▶ WORK TASK
In the entries below, how many lines hold the string "that"? Answer with the number only.

= = =

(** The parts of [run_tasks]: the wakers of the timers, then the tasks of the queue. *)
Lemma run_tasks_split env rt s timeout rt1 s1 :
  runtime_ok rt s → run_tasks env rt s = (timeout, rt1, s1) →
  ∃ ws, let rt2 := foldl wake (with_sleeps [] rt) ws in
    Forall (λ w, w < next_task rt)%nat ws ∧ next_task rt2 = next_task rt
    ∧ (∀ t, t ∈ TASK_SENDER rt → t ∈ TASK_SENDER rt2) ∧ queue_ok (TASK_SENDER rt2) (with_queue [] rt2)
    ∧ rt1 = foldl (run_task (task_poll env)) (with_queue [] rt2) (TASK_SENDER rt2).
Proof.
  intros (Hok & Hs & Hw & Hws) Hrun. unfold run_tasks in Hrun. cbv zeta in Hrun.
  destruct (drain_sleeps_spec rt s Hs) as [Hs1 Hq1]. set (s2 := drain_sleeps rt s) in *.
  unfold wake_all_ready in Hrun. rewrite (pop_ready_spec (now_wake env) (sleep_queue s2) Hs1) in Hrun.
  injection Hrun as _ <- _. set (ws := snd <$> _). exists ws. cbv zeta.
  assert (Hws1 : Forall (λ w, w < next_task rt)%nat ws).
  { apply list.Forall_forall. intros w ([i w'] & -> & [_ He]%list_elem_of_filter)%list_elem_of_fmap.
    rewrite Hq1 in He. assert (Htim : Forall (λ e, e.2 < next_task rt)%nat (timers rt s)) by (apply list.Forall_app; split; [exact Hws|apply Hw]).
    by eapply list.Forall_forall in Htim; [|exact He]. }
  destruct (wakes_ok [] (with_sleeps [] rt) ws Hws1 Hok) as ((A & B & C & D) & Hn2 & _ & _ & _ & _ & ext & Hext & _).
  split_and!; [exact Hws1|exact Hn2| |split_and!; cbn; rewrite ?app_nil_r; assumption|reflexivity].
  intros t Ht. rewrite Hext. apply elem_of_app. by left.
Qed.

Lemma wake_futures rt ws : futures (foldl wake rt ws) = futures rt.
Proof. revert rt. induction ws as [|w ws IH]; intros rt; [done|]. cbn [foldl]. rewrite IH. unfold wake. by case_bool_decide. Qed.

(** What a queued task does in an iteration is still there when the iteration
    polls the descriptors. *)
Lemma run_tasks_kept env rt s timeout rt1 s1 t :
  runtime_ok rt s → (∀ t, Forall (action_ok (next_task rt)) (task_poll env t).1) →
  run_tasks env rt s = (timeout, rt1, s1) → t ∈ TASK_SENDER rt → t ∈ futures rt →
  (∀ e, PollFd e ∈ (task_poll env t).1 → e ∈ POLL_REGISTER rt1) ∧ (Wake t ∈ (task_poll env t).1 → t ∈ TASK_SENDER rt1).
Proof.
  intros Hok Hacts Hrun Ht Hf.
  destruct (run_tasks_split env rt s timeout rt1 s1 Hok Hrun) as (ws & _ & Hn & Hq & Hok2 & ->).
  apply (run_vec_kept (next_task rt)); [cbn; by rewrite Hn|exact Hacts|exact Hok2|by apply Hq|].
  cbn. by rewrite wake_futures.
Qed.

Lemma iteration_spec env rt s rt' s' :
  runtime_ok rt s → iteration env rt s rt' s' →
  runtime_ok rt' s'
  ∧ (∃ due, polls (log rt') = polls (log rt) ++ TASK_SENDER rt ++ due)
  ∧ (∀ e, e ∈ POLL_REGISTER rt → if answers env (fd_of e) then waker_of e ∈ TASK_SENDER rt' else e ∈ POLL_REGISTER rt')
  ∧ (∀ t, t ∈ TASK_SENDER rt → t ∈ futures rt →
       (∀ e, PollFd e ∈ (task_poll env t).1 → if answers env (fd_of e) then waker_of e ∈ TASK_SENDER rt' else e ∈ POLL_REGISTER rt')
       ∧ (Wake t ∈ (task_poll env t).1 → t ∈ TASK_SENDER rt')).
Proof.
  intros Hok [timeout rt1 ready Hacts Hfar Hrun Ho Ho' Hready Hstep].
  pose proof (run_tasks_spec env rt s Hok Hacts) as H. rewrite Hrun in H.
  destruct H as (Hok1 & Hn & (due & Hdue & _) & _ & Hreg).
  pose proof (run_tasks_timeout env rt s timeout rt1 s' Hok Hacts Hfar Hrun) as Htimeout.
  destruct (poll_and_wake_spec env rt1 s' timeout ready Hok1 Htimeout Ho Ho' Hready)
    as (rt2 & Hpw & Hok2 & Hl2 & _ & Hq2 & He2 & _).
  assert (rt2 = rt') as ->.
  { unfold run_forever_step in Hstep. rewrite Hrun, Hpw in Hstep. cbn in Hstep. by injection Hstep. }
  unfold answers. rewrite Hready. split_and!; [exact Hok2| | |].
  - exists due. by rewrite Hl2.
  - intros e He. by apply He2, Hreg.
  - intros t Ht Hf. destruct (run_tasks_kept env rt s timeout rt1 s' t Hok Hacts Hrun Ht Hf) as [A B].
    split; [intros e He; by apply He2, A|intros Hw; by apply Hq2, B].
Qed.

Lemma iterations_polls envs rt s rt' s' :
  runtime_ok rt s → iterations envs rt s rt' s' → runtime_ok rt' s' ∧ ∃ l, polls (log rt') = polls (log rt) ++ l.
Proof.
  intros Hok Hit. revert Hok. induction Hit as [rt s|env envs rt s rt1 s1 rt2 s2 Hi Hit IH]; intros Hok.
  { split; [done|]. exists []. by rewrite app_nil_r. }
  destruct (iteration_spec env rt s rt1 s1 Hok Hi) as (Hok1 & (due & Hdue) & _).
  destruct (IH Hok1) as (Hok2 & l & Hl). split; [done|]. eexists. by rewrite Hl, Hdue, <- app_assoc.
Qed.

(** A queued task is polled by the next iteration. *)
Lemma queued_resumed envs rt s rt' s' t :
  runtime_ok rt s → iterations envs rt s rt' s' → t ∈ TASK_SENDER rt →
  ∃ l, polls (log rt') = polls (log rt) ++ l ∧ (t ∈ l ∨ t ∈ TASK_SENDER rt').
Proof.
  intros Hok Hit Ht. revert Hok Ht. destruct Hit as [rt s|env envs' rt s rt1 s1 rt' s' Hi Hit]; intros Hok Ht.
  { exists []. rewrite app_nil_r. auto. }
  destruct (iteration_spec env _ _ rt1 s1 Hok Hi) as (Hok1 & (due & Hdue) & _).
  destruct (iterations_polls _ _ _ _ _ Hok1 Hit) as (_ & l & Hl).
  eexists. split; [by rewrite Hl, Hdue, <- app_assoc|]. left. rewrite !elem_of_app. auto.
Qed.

= = =

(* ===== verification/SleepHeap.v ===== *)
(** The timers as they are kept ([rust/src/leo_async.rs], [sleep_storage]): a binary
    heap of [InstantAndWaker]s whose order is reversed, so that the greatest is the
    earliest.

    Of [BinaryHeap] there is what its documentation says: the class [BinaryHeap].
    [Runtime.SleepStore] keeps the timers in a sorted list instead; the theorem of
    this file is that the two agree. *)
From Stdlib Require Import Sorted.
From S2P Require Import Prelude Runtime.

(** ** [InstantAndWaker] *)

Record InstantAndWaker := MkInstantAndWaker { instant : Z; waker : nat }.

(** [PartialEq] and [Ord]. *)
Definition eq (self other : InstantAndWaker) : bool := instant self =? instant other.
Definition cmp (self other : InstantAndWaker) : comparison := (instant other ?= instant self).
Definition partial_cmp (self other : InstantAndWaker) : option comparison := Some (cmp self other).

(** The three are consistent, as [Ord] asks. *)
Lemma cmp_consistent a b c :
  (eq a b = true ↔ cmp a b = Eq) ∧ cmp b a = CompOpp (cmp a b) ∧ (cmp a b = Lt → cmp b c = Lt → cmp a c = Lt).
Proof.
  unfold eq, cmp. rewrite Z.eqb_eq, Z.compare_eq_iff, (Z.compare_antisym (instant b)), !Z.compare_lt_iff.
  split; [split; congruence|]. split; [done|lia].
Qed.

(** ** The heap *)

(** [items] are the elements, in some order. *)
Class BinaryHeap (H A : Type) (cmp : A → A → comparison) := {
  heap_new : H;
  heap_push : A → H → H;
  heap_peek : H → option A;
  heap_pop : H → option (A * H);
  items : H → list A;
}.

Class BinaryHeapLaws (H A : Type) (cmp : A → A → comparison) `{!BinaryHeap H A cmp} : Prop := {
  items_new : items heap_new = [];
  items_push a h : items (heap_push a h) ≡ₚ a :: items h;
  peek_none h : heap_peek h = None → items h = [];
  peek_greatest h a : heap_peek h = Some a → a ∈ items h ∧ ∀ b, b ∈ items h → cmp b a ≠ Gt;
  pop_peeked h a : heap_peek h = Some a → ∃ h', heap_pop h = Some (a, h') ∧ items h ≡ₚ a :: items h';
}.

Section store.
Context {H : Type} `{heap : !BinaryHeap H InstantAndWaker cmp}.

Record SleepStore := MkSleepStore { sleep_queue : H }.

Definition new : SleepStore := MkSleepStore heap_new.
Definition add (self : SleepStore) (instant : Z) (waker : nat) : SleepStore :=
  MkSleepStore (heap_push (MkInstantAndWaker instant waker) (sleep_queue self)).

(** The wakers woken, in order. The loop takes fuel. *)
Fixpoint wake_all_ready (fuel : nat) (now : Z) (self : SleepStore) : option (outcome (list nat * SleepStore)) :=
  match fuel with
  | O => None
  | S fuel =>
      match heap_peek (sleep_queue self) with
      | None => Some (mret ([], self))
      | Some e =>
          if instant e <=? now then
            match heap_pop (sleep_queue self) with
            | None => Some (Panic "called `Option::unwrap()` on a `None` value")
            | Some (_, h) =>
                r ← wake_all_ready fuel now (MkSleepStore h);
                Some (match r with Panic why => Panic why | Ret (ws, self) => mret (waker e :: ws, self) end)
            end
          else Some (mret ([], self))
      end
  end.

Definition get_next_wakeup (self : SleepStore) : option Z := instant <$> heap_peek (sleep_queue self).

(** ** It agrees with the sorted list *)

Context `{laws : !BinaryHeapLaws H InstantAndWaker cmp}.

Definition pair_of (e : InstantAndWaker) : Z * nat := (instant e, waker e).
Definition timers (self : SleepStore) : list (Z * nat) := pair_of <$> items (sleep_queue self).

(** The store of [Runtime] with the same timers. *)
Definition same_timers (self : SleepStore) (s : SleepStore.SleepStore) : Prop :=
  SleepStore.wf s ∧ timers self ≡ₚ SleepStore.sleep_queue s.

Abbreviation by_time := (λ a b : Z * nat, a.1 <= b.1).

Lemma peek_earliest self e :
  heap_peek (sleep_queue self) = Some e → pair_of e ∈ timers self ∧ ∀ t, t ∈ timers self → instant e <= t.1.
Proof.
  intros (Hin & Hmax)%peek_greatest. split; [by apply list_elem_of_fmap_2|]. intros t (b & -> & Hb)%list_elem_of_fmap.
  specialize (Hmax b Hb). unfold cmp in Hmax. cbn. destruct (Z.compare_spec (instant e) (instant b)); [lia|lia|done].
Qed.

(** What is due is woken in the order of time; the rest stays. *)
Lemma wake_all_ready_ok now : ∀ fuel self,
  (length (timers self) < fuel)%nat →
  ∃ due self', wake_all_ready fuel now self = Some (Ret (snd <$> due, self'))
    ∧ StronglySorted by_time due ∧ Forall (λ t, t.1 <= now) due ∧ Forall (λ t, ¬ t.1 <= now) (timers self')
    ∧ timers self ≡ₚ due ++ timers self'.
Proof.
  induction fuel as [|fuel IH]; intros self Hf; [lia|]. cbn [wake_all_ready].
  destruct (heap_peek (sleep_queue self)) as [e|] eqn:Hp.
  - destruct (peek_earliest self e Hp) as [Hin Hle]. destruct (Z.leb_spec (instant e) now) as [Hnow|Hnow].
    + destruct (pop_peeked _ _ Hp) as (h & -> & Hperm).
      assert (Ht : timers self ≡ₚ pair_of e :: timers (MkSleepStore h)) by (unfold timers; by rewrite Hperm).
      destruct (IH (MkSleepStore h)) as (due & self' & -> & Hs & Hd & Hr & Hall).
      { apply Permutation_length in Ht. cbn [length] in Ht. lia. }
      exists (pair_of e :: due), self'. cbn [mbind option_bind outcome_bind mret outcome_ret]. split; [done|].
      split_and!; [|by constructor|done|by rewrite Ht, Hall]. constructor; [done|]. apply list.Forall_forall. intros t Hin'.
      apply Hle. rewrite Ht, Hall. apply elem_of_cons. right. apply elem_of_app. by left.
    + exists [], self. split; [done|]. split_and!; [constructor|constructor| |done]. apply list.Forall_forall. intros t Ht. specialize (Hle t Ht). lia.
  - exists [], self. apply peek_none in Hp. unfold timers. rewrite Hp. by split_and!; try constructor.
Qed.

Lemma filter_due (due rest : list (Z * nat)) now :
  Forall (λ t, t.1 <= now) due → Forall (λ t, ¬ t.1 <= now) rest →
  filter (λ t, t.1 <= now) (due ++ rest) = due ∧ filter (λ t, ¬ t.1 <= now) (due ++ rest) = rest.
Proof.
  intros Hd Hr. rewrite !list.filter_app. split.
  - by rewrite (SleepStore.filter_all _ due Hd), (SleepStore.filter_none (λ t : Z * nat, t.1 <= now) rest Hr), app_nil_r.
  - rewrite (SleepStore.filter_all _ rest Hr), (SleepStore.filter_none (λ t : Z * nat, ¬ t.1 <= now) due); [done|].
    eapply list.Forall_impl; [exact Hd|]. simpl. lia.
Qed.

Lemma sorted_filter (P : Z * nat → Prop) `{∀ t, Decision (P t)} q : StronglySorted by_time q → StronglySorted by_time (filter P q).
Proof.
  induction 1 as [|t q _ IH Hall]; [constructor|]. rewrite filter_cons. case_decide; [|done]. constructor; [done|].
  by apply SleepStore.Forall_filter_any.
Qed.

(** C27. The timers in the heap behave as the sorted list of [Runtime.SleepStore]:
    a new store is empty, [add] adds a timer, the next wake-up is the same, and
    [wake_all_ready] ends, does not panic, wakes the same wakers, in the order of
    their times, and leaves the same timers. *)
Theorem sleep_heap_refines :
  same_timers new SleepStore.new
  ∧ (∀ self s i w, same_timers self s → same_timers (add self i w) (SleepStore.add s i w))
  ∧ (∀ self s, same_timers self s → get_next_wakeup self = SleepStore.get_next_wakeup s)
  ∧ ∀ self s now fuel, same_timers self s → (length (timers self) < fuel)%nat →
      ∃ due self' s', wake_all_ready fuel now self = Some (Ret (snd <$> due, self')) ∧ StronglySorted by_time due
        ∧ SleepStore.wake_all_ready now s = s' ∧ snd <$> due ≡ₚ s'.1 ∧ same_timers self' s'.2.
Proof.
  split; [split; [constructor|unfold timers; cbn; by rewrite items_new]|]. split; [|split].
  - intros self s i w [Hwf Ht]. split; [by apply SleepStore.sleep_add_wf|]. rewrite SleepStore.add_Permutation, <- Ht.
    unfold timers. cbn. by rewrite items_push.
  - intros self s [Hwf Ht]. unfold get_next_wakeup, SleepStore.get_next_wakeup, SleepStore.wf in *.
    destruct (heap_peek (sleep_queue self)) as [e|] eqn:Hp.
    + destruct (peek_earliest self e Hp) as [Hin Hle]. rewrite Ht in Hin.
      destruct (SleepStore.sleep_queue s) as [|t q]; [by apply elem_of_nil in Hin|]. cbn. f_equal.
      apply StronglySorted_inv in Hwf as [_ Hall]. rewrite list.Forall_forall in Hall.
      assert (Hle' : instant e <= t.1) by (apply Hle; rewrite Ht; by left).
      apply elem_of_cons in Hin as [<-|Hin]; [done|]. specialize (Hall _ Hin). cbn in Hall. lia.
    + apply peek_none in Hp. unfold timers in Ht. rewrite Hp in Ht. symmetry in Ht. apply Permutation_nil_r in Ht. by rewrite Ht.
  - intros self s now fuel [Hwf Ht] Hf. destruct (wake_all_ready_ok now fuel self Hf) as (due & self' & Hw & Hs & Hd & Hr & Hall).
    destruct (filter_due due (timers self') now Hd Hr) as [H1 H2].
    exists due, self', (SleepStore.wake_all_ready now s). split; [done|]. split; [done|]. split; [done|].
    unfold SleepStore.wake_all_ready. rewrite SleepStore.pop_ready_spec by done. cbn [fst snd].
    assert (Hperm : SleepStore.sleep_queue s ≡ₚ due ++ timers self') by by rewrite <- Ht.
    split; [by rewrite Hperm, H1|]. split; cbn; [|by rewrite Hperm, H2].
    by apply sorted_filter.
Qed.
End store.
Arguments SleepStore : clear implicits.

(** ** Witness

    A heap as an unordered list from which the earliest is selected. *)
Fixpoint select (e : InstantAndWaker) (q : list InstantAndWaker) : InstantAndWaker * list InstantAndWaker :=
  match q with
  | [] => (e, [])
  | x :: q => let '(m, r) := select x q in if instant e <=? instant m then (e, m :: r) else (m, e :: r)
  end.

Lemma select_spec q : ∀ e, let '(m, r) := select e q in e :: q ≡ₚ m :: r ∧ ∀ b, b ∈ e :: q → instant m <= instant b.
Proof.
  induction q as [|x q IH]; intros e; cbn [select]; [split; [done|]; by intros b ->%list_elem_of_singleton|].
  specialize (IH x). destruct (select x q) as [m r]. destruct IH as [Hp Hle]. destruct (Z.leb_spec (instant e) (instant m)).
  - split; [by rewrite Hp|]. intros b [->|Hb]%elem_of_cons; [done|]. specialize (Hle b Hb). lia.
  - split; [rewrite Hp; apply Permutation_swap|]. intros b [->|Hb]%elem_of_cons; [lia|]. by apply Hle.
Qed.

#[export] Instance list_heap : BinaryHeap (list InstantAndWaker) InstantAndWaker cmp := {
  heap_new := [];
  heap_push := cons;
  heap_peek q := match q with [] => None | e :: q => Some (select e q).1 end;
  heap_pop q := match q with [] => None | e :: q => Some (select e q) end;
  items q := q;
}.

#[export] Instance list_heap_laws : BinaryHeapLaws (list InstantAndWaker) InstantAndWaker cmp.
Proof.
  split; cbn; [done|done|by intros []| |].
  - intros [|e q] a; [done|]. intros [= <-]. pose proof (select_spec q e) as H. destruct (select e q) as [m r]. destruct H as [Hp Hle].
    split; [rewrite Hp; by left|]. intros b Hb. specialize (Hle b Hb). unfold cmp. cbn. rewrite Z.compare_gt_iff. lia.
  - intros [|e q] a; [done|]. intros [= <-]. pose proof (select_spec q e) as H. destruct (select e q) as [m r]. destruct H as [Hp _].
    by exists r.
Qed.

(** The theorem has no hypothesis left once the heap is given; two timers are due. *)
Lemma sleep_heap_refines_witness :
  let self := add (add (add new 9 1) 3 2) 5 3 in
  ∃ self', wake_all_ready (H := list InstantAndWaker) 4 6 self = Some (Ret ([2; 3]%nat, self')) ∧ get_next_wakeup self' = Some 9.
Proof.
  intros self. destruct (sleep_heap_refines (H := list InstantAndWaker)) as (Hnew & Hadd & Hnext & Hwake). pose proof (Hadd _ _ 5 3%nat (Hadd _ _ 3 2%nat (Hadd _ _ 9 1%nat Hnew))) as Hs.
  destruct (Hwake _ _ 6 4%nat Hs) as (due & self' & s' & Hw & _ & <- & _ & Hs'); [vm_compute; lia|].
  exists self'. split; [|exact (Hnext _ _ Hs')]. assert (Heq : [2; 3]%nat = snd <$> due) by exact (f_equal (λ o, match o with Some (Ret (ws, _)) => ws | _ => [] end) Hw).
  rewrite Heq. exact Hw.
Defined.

= = =

▶ OUTPUT FOR THIS TASK
2